Democrats are seeking to co-opt President Trump’s message on pharmaceuticals against him, and capitalize on voter anger at drug companies in the midterm elections this November.
They see attacking high drug prices as a populist message, and one that Trump himself showed can work in his campaign in 2016.
Polls show the public strongly backs action to lower drug prices. A Kaiser Family Foundation poll last week found that 52 percent of the public said legislation to bring down the price of drugs should be a “top priority.”
“There are few, if any, more essential issues to people’s pocketbooks than prescription drug costs,” said Jesse Ferguson, a Democratic strategist.
Some Democrats facing tough campaigns in red states are already pushing the issue.
Sen. Claire McCaskill (D-Mo.) has long been highlighting high drug prices and issuing reports from her congressional office.

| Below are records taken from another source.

Lemma all_new_cons w n s es :
  (next_loc w ≤ n)%positive → (next_loc w ≤ s)%positive → all_new w es →
  all_new w ((n, s) :: es).
Proof.
  intros Hn Hs [H1 H2]. split; intros x; autorewrite with nc_locs;
    intros [->%elem_of_singleton|Hx]%elem_of_union; auto.
Qed.

Lemma all_new_snoc w es n s :
  all_new w es → (next_loc w ≤ n)%positive → (next_loc w ≤ s)%positive →
  all_new w (es ++ [(n, s)]).
Proof.
  intros [H1 H2] Hn Hs. split; intros x; autorewrite with nc_locs;
    intros [?|[->%elem_of_singleton|H%not_elem_of_empty]%elem_of_union]%elem_of_union; auto; done.
Qed.

Lemma all_new_mono w w' es :
  (next_loc w ≤ next_loc w')%positive → all_new w' es → all_new w es.
Proof. intros Hle [H1 H2]. split; intros x Hx; [apply H1 in Hx|apply H2 in Hx]; lia. Qed.

Lemma list_cat_ok k w l es ss c t E :
  ready w → list_rep k w l es ss → readable w ∅ c t →
  Z.of_nat (length t) < STRING_MAX → Z.of_nat (S (length es)) < 2 ^ 32 →
  wp (list_cat (Some l) (Some c))
    (λ r w', (r = 0 ∧ ∃ n s, (next_loc w ≤ n)%positive ∧ (next_loc w ≤ s)%positive ∧
       list_rep k w' l (es ++ [(n, s)]) (ss ++ [t])) ∧
       lstep ∅ (ent_locs es) {[l]} w w') E w.
Proof.
  intros Hr Hl Hc Ht Hmax. apply wp_func, wp_auto_str_list; [done|].
  intros p w1 Hp Hp1 S1. pose proof (sstep_lstep _ ∅ ∅ _ _ S1) as S1'.
  destruct (list_rep_locs _ _ _ _ _ Hr Hl) as [HN HX].
  assert (readable w1 {[p]} c t) as [Hc1 Hn1]
    by (eapply readable_step; [done|exact S1'|done|within_tac]).
  assert (p ∉ str_locs es) by (intros H%HX; lia).
  apply wp_body. wp_next. wp_try_call str_cpy_ok; [ready|].
  intros r w2 (-> & Hp2 & S2). cbn.
  wp_try_call (list_push_ok k w2 l es ss p t); [ready|keep|].
  intros r w3 (-> & n & s & Hn & Hs & Hl3 & S3). cbn. bounds.
  split; [eapply (str_rep_live _ _ t); keep|]. split; [chain|].
  intros w4 S4. split; [done|]. exists n, s. split; [lia|]. split; [lia|]. keep.
Qed.

Lemma cat_all_ok k w l es ss args ts E :
  ready w → list_rep k w l es ss → Forall2 (readable w ∅) args ts →
  Forall (λ t : bytes, Z.of_nat (length t) < STRING_MAX) ts →
  Z.of_nat (length es + length ts) < 2 ^ 32 →
  wp (cat_all (Some l) args)
    (λ _ w', ∃ new, all_new w new ∧ list_rep k w' l (es ++ new) (ss ++ ts) ∧
       lstep ∅ (ent_locs es) {[l]} w w') E w.
Proof.
  revert w es ss ts. induction args as [|c args IH]; intros w es ss ts Hr Hl Hargs Hts Hmax.
  - inversion Hargs; subst. exists []. rewrite !app_nil_r. split; [|split; [done|]].
    + apply all_new_nil.
    + by apply lstep_refl.
  - inversion Hargs as [|? t ? ts' Hc Hargs']; subst. apply Forall_cons in Hts as [Ht Hts].
    simpl in Hmax. cbn [cat_all]. wp_next. wp_try_call list_cat_ok; [lia|].
    intros r w1 ((-> & n & s & Hn & Hs & Hl1) & S1). cbn.
    eapply wp_conseq; [eapply (IH w1 (es ++ [(n, s)]) (ss ++ [t]) ts'); [ready|done| |done|]|].
    + eapply Forall2_impl; [exact Hargs'|]. intros c' t' H'.
      eapply readable_step; [done|exact S1|done|within_tac].
    + rewrite length_app. simpl. lia.
    + intros _ w2 (new & G & Hl2 & S2). exists ((n, s) :: new).
      rewrite <- !app_assoc in Hl2. bounds. split; [|split; [done|chain]].
      apply all_new_cons; [done|done|]. by eapply all_new_mono.
Qed.

Lemma list_from_char_ok k w l es ss args ts E :
  ready w → list_rep k w l es ss → Forall2 (readable w (str_locs es)) args ts →
  Forall (λ t : bytes, Z.of_nat (length t) < STRING_MAX) ts → Z.of_nat (length ts) < 2 ^ 32 →
  wp (list_from_char (Some l) args)
    (λ r w', r = 0 ∧ (∃ new, all_new w new ∧ list_rep true w' l new ts) ∧
       lstep (str_locs es) (ent_locs es) {[l]} w w') E w.
Proof.
  intros Hr Hl Hargs Hts Hmax. apply wp_func_body. wp_next.
  wp_try_call list_truncate_ok. intros r w1 (-> & Hl1 & S1). cbn.
  eapply wp_conseq; [eapply (cat_all_ok true w1 l [] [] args ts); [ready|done| |done|done]|].
  - eapply Forall2_impl; [exact Hargs|]. intros c t Hc.
    eapply readable_step; [done|exact S1|done|within_tac].
  - intros _ w2 (new & G & Hl2 & S2). split; [done|]. bounds. split; [|chain].
    exists new. split; [|done]. by eapply all_new_mono.
Qed.

(** * Whole lists *)

(** [for_each] with an invariant and a variant. *)
Lemma wp_for_each (I : nat → ptr → world → Prop) f (Q : unit → world → Prop) E head w n :
  (∀ n p w, I n (Some p) w →
     wp (f (Some p)) (λ b w', b = false ∧ ∃ e n', ents w' !! p = Some e ∧
       (n' < n)%nat ∧ I n' (ent_next e) w') E w) →
  (∀ n w, I n None w → Q tt w) →
  I n head w → (n < S (size (ents w)))%nat → wp (for_each head f) Q E w.
Proof.
  intros Hf HQ HI Hn. wp_next. apply wp_get_ents_fuel.
  eapply wp_loop with (I := I); [|done|done]. clear - Hf HQ. intros n [p|] w HI.
  - rewrite is_null_some. wp_next. eapply wp_conseq; [by apply Hf|].
    intros b w' (-> & e & n' & He & Hn & HI'). wp_next. eapply wp_get_ent; [done|].
    apply wp_ret. by exists n'.
  - rewrite is_null_none. apply wp_ret. by eapply HQ.
Qed.

Lemma list_copy_ok k0 k w d es0 ss0 l es ss E :
  ready w → list_rep k0 w d es0 ss0 → list_rep k w l es ss → d ≠ l →
  ent_locs es ## ent_locs es0 → str_locs es ## str_locs es0 →
  wp (list_copy (Some d) (Some l))
    (λ r w', r = 0 ∧ (∃ new, all_new w new ∧ list_rep true w' d new ss) ∧
       lstep (str_locs es0) (ent_locs es0) {[d]} w w') E w.
Proof.
  intros Hr Hd Hl Hne HN HX. apply wp_func_body. wp_next.
  wp_try_call list_truncate_ok. intros r w1 (-> & Hd1 & S1). cbn.
  destruct (list_rep_locs _ _ _ _ _ Hr Hl) as [HN1 HX1].
  assert (list_rep k w1 l es ss) as Hl1
    by (eapply list_rep_mono; [done|exact S1|done|set_solver..]).
  pose proof Hl1 as [Hh1 _ _ _ _ Hb]. pose proof (list_rep_length _ _ _ _ _ Hl1) as Hlen.
  wp_next. eapply wp_get_list; [done|]. cbn [list_head].
  eapply (wp_for_each (λ n p w', ∃ es1 es2 new, es = es1 ++ es2 ∧ n = length es2 ∧
      p = hd_ptr es2 None ∧ length new = length es1 ∧ all_new w1 new ∧
      list_rep true w' d new (take (length es1) ss) ∧ lstep ∅ ∅ {[d]} w1 w')).
  3: { exists [], es, []. split_and!; [done..|apply all_new_nil|done|apply lstep_refl; ready]. }
  3: { rewrite <- Hlen. by eapply list_rep_fuel. }
  - intros n p w2 (es1 & es2 & new & -> & -> & Hp & Hnew & [G1 G2] & Hd2 & S2).
    destruct es2 as [|[n' s] es2]; [done|]. injection Hp as ->.
    assert (list_rep k w2 l (es1 ++ (n', s) :: es2) ss) as Hl2
      by (eapply list_rep_mono; [|exact S2|exact Hl1|set_solver..]; ready).
    destruct (list_rep_cur _ _ _ _ _ _ _ _ Hl2) as (pv & t & He & Ht & Hst).
    wp_next. eapply wp_get_ent; [done|]. wp_next. cbn [ent_value].
    rewrite length_app in *. cbn [length] in *.
    wp_try_call (list_push_ok true w2 d new _ s t); [ready|lia|].
    intros r w3 (-> & m & sm & Hm & Hsm & Hd3 & S3). cbn.
    split; [done|]. eexists _, (length es2). split.
    { eapply lstep_ent; [|exact S3| |exact He]; [ready|]. intros H%G1.
      assert (n' < next_loc w)%positive by (apply HN1; locs). bounds. lia. }
    split; [lia|]. bounds. exists (es1 ++ [(n', s)]), es2, (new ++ [(m, sm)]).
    rewrite <- app_assoc, !length_app. cbn [length]. rewrite !Nat.add_1_r. erewrite take_S_r by done.
    split_and!; try done.
    + by rewrite Hnew.
    + apply all_new_snoc; [done|lia|lia].
    + eapply (lstep_trans ∅ ∅ {[d]} _ _ _ w1 w2 w3); [ready|exact S2|exact S3|within_tac| |within_tac].
      intros x Hx. right. auto.
  - intros n w2 (es1 & es2 & new & -> & -> & Hp & Hnew & G & Hd2 & S2).
    destruct es2 as [|[]]; [|done]. rewrite app_nil_r in *. bounds.
    rewrite take_ge in Hd2 by lia. split; [done|]. split; [|chain].
    exists new. split; [|done]. by eapply all_new_mono.
Qed.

“I don’t care what the national Democratic Party message is,” McCaskill said in an interview with MSNBC on Sunday. “I care about the fact that pharmaceutical companies have unbridled greed, that [they] are totally ripping off Missourians in terms of drug prices.”
Sen. Tammy Baldwin (D-Wis.), also up for reelection in a state Trump won in 2016, made one of her first two ads of the campaign about drug prices last month.
“I’m Tammy Baldwin and I’m fighting against drug companies that jack up their prices,” she says in the spot.
Democrats say Trump’s own 2016 campaign, where he bashed pharmaceutical companies for their prices, showed the appeal of the message.
Strategists said they expect Democratic House candidates to tout the issue as well, and that those challenging longtime Republican incumbents could do especially well with the argument.
Democratic leadership in Washington is encouraging the push. Leaders highlighted fighting drug prices as part of Democrats’ “Better Deal” agenda unveiled last year, which was seen as an effort to reclaim a populist mantle from Trump ahead of the midterm elections.
The Better Deal plan lays out specific policy proposals, including creating a new agency that could fine “price gouging” drug companies, allow Medicare to negotiate drug prices, and require drug companies to submit justifications to the government for significant price increases.
Fueling the push on drug prices, a new group, called Patients for Affordable Drugs NOW, is planning to spend seven figures to help candidates who support lowering drug prices in the midterms, though the group says it could also support some Republicans if they are on the right side of the issue.
The group hopes it can help counteract some of the millions spent by pharmaceutical companies on elections.
The Kaiser Family Foundation poll this week found that 80 percent of the public thinks prescription drug prices are “unreasonable” and that 72 percent think drug companies have too much influence in Washington, more than the 52 percent who said so for the NRA.
Ben Wakana, president of Patients for Affordable Drugs NOW, said poll numbers like that “should terrify any politician that has done pharma’s bidding over their congressional career.”
“It is a pocketbook issue,” he added. “At the end of the day everyone gets sick.”
Tom Steyer, a major Democratic donor, has also branched out of his core area of environmental advocacy to focus on drug prices.
He backed a successful push last year to enact a drug pricing transparency law in California.
“Drug companies boost their profits by gouging patients, increasing costs for life-saving drugs like EpiPens without explanation or regard to those who need these drugs to survive,” Steyer wrote in a Medium post in September.
Trump has kept up his rhetorical attacks on drug companies, famously saying they are “getting away with murder,” but advocates say he has not backed up those words with actions proportionate to the problem.
In his budget last month, Trump proposed a range of relatively modest steps, such as capping out-of-pocket drug costs for Medicare enrollees and allowing up to five states to join together to negotiate drug prices in Medicaid.
But many of the ideas did not directly target pharmaceutical companies.
Ferguson, the Democratic strategist, said drug prices are an indication to voters of “how rigged Washington is.”
“The fact that Republicans have been on the wrong side of reducing prescription drug costs is a tremendous vulnerability,” he said.